* WORK TO COMPLETE *
Beneath this line is the data. Output exactly the lines from the line with "rowkey := [DbU32" to the line with "DbString (PrependT2 t2 (tc_key", both ends included, and nothing more.

* Stored data *
##########
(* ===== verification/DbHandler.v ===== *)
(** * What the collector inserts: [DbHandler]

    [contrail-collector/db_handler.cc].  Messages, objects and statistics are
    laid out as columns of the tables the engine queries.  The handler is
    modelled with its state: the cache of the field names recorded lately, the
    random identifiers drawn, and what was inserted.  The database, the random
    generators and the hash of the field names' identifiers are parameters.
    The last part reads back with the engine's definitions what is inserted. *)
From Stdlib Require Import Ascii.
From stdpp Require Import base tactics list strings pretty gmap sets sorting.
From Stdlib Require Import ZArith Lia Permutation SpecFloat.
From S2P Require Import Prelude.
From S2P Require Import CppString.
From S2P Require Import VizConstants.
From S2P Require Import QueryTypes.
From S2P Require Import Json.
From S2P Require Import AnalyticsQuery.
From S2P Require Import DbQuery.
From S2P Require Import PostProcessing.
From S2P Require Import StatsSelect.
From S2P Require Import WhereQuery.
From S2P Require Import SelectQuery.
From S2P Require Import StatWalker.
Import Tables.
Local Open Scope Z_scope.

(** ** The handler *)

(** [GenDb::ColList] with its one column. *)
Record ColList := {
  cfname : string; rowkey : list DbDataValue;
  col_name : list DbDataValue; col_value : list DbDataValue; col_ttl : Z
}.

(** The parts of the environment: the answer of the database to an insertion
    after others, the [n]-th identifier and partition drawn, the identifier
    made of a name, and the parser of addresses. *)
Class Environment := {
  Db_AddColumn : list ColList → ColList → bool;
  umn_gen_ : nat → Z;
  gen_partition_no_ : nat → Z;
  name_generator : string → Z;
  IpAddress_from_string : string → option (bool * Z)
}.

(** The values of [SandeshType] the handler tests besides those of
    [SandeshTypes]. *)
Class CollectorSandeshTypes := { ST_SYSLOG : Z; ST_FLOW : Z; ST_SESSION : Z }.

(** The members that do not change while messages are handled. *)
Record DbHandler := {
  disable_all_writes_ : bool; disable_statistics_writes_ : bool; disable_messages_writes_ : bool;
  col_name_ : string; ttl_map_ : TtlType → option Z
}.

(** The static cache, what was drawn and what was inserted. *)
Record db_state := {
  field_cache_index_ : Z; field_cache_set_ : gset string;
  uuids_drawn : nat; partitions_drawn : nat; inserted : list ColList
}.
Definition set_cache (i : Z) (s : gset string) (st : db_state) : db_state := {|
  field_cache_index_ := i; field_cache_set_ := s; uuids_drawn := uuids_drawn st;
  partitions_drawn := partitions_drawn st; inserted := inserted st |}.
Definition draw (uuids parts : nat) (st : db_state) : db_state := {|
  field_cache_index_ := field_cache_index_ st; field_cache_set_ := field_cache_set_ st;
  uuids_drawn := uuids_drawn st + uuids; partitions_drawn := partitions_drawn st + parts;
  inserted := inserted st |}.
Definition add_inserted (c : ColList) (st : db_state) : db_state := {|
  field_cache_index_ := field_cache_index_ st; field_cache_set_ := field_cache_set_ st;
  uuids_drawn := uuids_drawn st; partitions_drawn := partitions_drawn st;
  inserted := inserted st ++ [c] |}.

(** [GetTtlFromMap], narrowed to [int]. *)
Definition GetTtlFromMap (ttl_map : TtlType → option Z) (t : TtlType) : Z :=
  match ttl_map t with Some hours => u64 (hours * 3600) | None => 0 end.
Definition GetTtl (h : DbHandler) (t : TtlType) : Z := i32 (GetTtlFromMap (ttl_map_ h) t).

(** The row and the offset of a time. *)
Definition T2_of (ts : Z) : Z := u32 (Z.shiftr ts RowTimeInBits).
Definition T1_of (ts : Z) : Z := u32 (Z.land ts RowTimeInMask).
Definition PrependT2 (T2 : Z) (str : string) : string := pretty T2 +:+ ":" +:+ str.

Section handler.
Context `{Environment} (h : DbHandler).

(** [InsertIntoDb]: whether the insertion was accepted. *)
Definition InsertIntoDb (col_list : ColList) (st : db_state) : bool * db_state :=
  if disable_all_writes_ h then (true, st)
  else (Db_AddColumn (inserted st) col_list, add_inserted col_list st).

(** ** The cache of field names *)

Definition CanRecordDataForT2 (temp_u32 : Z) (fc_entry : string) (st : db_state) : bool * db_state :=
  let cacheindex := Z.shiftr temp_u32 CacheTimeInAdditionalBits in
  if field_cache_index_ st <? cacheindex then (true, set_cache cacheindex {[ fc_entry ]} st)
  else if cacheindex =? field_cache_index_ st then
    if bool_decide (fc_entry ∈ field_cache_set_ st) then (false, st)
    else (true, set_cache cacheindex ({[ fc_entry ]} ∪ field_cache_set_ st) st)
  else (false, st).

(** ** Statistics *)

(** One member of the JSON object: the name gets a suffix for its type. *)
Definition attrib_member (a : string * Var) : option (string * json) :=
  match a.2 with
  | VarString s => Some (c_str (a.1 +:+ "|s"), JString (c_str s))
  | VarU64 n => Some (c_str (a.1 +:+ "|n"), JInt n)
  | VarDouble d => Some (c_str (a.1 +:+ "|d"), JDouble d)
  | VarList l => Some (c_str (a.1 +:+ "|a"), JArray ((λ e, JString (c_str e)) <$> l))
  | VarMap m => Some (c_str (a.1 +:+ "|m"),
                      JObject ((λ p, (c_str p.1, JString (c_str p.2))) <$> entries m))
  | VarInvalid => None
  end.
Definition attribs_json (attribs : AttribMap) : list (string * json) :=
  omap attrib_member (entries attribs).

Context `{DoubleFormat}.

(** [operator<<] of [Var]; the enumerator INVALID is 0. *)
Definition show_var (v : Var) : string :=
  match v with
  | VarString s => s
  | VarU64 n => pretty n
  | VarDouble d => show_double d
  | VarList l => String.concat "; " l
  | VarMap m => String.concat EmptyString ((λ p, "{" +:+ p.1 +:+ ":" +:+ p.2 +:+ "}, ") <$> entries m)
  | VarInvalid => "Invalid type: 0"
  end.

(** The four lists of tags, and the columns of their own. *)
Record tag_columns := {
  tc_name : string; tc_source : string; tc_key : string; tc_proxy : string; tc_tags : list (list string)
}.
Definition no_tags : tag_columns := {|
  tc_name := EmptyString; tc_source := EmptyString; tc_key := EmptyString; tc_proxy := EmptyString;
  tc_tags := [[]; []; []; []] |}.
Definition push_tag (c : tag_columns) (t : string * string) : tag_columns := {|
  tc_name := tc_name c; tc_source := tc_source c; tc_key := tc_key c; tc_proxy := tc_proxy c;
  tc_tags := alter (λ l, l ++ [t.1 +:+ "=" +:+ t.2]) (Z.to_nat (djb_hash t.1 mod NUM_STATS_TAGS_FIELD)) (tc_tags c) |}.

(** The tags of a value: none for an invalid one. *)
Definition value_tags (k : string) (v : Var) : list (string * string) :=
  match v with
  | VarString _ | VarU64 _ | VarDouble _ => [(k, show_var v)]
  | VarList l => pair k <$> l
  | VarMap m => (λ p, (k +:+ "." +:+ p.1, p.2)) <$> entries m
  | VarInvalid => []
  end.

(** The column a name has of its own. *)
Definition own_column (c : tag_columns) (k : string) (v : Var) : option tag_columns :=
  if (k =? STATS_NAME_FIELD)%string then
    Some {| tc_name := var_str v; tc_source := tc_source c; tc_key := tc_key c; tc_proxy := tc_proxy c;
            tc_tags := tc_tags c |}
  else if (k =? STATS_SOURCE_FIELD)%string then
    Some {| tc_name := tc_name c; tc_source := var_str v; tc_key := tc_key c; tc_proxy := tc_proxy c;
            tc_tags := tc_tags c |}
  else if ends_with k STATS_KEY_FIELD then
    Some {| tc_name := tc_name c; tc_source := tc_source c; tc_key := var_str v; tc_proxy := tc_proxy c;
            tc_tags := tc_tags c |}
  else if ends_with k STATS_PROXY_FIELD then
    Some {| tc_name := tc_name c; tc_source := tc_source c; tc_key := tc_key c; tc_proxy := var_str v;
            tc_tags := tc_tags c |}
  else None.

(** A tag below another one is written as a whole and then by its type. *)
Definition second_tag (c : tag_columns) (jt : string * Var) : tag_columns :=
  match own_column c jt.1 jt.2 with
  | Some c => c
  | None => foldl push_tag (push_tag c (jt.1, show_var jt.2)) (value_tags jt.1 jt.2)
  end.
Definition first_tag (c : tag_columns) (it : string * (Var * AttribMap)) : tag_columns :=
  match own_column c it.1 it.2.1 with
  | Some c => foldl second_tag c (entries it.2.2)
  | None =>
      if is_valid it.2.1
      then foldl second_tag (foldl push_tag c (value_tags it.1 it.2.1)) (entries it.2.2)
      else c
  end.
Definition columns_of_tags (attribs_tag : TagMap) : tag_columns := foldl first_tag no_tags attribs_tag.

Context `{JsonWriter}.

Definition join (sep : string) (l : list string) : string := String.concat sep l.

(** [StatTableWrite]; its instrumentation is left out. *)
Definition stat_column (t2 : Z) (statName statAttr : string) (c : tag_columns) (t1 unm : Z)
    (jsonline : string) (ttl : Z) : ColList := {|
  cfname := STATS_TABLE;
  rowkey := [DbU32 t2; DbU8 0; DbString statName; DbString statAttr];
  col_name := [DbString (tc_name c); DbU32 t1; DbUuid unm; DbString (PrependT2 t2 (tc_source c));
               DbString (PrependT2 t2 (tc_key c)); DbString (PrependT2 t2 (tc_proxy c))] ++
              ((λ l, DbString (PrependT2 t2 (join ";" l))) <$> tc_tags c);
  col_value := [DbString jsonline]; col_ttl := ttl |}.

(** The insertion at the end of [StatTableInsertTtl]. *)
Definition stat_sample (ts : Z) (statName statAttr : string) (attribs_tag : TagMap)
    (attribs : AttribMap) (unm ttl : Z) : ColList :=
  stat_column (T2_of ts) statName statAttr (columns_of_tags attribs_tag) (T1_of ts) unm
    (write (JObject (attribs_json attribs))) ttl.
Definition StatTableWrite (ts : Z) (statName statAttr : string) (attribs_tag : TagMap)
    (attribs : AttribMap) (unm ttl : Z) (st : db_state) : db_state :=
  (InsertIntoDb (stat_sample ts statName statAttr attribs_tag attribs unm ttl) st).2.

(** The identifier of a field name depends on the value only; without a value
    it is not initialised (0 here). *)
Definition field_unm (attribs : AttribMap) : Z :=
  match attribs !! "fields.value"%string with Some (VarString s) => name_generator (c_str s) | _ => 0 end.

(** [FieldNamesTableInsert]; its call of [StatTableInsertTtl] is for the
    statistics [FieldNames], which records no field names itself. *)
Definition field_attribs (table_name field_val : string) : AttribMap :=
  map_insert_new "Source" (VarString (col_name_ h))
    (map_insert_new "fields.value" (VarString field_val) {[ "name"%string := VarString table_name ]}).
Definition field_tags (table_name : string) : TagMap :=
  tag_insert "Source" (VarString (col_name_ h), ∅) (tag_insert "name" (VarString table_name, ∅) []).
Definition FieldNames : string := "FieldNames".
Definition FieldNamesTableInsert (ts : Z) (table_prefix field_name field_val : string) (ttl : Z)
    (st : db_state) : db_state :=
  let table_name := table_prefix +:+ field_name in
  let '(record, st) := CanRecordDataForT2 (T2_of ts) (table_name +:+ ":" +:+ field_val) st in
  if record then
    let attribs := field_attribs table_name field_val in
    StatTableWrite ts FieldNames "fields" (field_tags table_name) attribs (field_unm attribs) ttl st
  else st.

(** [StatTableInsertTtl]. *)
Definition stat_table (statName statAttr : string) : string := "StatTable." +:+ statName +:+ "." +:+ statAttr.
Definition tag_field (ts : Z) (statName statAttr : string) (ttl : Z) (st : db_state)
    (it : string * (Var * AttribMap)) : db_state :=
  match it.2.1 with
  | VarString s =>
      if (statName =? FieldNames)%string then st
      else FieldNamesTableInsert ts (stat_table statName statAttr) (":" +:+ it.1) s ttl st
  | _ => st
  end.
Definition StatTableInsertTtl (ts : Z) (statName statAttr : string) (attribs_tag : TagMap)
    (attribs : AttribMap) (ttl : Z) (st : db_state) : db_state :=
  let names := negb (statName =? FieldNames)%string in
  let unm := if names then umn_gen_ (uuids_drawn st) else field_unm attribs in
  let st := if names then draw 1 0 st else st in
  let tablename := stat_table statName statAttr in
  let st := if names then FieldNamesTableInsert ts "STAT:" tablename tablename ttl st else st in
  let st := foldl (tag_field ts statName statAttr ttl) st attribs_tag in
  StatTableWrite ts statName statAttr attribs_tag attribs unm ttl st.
##########
* EXERCISE ANSWER *
  rowkey := [DbU32 t2; DbU8 0; DbString statName; DbString statAttr];
  col_name := [DbString (tc_name c); DbU32 t1; DbUuid unm; DbString (PrependT2 t2 (tc_source c));
               DbString (PrependT2 t2 (tc_key c)); DbString (PrependT2 t2 (tc_proxy c))] ++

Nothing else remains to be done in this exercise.